• Exercise directions:
Among the lines below, take the one holding "Z.shiftl_spec by done.", the one holding "#[export] Hint Resolve", and all lines between them. Set them down exactly.

• Material provided:
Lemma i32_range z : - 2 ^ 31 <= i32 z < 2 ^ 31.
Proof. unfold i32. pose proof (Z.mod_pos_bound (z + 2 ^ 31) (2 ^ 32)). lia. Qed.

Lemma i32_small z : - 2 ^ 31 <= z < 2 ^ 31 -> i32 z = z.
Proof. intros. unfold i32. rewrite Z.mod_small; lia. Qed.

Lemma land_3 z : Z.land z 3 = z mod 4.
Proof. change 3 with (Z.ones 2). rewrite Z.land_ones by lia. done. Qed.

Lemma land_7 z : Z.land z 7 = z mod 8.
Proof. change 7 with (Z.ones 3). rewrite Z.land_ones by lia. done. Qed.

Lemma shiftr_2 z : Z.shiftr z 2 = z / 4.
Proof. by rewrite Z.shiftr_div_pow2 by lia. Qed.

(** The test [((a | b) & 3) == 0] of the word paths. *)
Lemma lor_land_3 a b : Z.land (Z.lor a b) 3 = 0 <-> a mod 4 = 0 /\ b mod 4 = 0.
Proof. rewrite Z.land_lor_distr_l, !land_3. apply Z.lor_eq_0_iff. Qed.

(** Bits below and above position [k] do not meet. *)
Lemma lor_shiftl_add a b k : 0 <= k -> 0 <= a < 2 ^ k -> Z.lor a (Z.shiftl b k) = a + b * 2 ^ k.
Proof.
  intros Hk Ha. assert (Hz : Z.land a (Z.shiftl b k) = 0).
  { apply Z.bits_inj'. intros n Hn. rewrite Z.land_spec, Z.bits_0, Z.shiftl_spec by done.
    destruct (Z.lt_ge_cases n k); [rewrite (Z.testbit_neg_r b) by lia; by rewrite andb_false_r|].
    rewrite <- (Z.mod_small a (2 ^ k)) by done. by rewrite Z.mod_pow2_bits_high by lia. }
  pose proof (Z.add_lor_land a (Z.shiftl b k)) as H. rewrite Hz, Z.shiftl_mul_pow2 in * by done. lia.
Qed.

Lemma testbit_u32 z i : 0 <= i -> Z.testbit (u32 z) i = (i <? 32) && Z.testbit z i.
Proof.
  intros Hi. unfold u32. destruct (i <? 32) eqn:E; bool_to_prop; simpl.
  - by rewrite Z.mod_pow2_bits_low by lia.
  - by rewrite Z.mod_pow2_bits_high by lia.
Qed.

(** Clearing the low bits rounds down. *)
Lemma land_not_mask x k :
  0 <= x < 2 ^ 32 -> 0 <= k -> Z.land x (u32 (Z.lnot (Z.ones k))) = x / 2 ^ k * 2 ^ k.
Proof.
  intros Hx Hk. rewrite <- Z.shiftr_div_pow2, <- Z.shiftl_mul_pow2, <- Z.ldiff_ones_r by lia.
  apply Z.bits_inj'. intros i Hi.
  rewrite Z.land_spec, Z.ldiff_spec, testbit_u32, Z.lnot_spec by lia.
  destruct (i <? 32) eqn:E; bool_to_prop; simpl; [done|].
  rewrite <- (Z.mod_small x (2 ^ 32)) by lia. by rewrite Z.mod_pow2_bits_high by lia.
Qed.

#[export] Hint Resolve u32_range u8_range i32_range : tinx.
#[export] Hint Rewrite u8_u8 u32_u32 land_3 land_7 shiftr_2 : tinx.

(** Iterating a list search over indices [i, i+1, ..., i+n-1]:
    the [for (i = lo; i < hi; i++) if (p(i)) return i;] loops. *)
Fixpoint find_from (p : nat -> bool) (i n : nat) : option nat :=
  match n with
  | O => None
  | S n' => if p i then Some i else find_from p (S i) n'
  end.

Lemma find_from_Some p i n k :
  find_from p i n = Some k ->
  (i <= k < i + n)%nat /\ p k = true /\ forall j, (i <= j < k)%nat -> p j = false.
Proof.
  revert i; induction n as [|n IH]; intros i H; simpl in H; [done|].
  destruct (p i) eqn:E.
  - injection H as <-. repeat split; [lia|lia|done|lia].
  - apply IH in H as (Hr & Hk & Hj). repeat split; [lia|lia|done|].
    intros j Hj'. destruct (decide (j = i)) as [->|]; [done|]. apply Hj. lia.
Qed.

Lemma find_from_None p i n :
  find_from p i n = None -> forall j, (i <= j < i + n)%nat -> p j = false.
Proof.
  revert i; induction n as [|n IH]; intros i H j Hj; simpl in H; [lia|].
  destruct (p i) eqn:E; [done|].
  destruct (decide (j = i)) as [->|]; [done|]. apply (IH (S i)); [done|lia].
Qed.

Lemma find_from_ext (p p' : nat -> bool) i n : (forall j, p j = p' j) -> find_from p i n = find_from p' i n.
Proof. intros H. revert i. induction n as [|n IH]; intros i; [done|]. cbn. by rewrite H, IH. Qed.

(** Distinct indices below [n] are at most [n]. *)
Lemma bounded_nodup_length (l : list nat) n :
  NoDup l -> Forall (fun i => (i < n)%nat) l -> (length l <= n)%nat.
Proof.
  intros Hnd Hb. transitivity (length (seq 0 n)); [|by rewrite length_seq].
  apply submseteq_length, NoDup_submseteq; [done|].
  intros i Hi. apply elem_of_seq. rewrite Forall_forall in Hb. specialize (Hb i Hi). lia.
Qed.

---

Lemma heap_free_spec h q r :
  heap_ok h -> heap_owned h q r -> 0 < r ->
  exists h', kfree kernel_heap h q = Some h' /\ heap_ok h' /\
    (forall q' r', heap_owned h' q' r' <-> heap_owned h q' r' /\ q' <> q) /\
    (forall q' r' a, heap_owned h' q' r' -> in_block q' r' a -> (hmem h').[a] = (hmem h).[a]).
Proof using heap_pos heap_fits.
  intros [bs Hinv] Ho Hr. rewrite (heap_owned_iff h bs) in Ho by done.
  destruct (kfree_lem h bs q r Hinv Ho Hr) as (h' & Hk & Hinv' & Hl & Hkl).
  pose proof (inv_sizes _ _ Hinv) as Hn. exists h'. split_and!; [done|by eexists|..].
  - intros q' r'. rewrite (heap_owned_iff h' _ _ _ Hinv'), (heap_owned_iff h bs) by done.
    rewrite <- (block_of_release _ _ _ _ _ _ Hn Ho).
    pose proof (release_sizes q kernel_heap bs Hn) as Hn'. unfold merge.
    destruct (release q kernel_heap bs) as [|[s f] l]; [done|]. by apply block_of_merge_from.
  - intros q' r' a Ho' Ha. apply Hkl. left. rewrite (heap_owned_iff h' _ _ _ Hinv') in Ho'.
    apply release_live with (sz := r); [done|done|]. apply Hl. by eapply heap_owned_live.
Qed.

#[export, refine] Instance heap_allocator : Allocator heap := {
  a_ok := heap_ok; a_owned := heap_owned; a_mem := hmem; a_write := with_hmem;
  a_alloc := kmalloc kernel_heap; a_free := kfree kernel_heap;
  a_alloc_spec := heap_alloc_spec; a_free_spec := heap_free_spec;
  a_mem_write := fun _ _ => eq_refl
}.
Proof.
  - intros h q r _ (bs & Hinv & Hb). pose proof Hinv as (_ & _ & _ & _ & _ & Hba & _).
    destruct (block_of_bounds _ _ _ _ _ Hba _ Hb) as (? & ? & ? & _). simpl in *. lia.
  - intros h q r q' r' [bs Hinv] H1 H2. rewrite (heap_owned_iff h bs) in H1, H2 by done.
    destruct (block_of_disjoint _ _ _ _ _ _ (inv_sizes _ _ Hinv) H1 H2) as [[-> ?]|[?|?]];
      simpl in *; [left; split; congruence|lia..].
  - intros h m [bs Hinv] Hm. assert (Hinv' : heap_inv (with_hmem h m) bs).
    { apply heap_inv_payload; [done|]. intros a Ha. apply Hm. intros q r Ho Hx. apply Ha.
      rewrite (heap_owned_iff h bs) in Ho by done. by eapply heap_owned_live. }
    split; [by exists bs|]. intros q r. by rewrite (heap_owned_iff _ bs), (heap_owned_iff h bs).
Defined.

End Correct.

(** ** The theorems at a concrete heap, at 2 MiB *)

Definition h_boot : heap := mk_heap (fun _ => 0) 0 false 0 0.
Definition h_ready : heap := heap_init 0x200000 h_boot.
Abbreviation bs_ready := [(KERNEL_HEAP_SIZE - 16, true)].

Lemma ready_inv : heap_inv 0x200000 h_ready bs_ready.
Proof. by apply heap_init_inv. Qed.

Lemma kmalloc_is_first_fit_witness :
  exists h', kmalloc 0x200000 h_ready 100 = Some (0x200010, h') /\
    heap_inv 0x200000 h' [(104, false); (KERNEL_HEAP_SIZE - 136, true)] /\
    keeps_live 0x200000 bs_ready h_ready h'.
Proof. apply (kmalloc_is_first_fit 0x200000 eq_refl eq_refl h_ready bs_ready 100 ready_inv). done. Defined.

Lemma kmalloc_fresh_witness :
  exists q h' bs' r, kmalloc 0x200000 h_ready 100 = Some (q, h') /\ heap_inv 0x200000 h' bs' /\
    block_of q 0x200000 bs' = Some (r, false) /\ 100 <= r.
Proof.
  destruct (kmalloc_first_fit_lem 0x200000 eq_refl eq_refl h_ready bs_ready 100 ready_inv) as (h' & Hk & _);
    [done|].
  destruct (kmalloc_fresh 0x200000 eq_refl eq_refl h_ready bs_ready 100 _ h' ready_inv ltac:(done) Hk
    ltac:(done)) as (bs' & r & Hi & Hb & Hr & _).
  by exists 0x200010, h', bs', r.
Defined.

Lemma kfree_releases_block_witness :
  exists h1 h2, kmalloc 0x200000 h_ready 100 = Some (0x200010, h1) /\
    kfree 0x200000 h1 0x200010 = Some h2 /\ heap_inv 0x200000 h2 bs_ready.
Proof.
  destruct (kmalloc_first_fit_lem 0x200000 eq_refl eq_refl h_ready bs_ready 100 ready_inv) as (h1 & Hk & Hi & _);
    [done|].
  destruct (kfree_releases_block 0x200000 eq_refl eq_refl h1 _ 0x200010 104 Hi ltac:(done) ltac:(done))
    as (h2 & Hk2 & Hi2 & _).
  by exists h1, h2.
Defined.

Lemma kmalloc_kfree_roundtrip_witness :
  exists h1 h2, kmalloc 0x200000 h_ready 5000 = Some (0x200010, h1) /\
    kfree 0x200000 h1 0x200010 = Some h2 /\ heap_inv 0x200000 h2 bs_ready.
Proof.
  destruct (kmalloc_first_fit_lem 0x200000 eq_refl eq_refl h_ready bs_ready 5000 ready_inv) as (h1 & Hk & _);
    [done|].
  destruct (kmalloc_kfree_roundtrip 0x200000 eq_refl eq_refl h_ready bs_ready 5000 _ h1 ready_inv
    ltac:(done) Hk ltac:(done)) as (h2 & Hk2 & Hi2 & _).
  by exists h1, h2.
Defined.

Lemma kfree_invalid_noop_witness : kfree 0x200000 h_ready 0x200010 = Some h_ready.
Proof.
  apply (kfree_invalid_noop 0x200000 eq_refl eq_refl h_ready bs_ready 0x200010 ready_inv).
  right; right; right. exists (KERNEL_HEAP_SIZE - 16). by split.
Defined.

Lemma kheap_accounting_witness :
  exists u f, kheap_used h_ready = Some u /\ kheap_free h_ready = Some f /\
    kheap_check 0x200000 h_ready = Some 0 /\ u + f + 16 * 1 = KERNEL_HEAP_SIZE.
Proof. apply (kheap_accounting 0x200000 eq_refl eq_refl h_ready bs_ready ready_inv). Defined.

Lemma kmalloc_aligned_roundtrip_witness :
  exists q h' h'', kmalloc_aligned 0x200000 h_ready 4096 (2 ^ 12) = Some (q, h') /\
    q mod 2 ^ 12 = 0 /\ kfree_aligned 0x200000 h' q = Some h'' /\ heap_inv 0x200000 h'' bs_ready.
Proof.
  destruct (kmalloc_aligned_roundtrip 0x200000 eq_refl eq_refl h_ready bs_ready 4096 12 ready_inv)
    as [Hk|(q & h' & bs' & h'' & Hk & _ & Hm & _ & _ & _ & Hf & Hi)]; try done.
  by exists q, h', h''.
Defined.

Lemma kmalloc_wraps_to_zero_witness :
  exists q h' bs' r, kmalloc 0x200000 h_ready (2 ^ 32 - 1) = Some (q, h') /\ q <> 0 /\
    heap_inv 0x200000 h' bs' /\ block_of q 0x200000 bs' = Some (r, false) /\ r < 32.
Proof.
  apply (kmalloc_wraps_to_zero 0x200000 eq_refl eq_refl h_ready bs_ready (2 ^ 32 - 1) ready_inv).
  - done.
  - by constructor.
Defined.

* * *

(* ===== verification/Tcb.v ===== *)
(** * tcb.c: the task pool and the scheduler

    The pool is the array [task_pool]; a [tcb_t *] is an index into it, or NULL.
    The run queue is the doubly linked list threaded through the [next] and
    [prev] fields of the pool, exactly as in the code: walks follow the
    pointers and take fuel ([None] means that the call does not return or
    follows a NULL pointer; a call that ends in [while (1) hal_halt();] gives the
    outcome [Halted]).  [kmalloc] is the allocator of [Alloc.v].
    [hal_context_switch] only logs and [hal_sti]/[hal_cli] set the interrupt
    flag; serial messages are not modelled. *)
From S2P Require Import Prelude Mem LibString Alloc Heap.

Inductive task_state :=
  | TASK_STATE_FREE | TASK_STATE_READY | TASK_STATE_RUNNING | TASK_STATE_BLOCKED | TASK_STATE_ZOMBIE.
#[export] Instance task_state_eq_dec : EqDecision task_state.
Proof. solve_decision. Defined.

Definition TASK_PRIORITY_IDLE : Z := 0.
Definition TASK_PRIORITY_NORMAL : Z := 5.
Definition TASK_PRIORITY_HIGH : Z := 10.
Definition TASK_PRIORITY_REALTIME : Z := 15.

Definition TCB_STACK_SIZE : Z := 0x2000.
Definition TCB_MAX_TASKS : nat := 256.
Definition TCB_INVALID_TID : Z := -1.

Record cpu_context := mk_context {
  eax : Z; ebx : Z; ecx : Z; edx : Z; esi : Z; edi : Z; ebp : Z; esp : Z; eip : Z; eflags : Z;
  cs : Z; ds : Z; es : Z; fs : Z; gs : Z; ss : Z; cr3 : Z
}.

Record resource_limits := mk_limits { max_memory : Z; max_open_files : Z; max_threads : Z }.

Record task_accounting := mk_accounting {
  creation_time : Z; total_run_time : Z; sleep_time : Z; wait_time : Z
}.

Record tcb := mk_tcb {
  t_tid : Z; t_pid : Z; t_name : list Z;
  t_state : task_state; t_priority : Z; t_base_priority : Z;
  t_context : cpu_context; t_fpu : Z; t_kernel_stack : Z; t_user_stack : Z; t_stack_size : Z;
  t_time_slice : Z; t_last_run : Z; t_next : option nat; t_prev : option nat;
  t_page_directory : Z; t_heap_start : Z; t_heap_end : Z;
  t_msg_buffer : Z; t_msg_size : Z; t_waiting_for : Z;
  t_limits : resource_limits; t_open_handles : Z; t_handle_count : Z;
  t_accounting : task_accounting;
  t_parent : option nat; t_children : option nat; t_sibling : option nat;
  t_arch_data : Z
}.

• Response area:
  { apply Z.bits_inj'. intros n Hn. rewrite Z.land_spec, Z.bits_0, Z.shiftl_spec by done.
    destruct (Z.lt_ge_cases n k); [rewrite (Z.testbit_neg_r b) by lia; by rewrite andb_false_r|].
    rewrite <- (Z.mod_small a (2 ^ k)) by done. by rewrite Z.mod_pow2_bits_high by lia. }
  pose proof (Z.add_lor_land a (Z.shiftl b k)) as H. rewrite Hz, Z.shiftl_mul_pow2 in * by done. lia.
Qed.

Lemma testbit_u32 z i : 0 <= i -> Z.testbit (u32 z) i = (i <? 32) && Z.testbit z i.
Proof.
  intros Hi. unfold u32. destruct (i <? 32) eqn:E; bool_to_prop; simpl.
  - by rewrite Z.mod_pow2_bits_low by lia.
  - by rewrite Z.mod_pow2_bits_high by lia.
Qed.

(** Clearing the low bits rounds down. *)
Lemma land_not_mask x k :
  0 <= x < 2 ^ 32 -> 0 <= k -> Z.land x (u32 (Z.lnot (Z.ones k))) = x / 2 ^ k * 2 ^ k.
Proof.
  intros Hx Hk. rewrite <- Z.shiftr_div_pow2, <- Z.shiftl_mul_pow2, <- Z.ldiff_ones_r by lia.
  apply Z.bits_inj'. intros i Hi.
  rewrite Z.land_spec, Z.ldiff_spec, testbit_u32, Z.lnot_spec by lia.
  destruct (i <? 32) eqn:E; bool_to_prop; simpl; [done|].
  rewrite <- (Z.mod_small x (2 ^ 32)) by lia. by rewrite Z.mod_pow2_bits_high by lia.
Qed.

#[export] Hint Resolve u32_range u8_range i32_range : tinx.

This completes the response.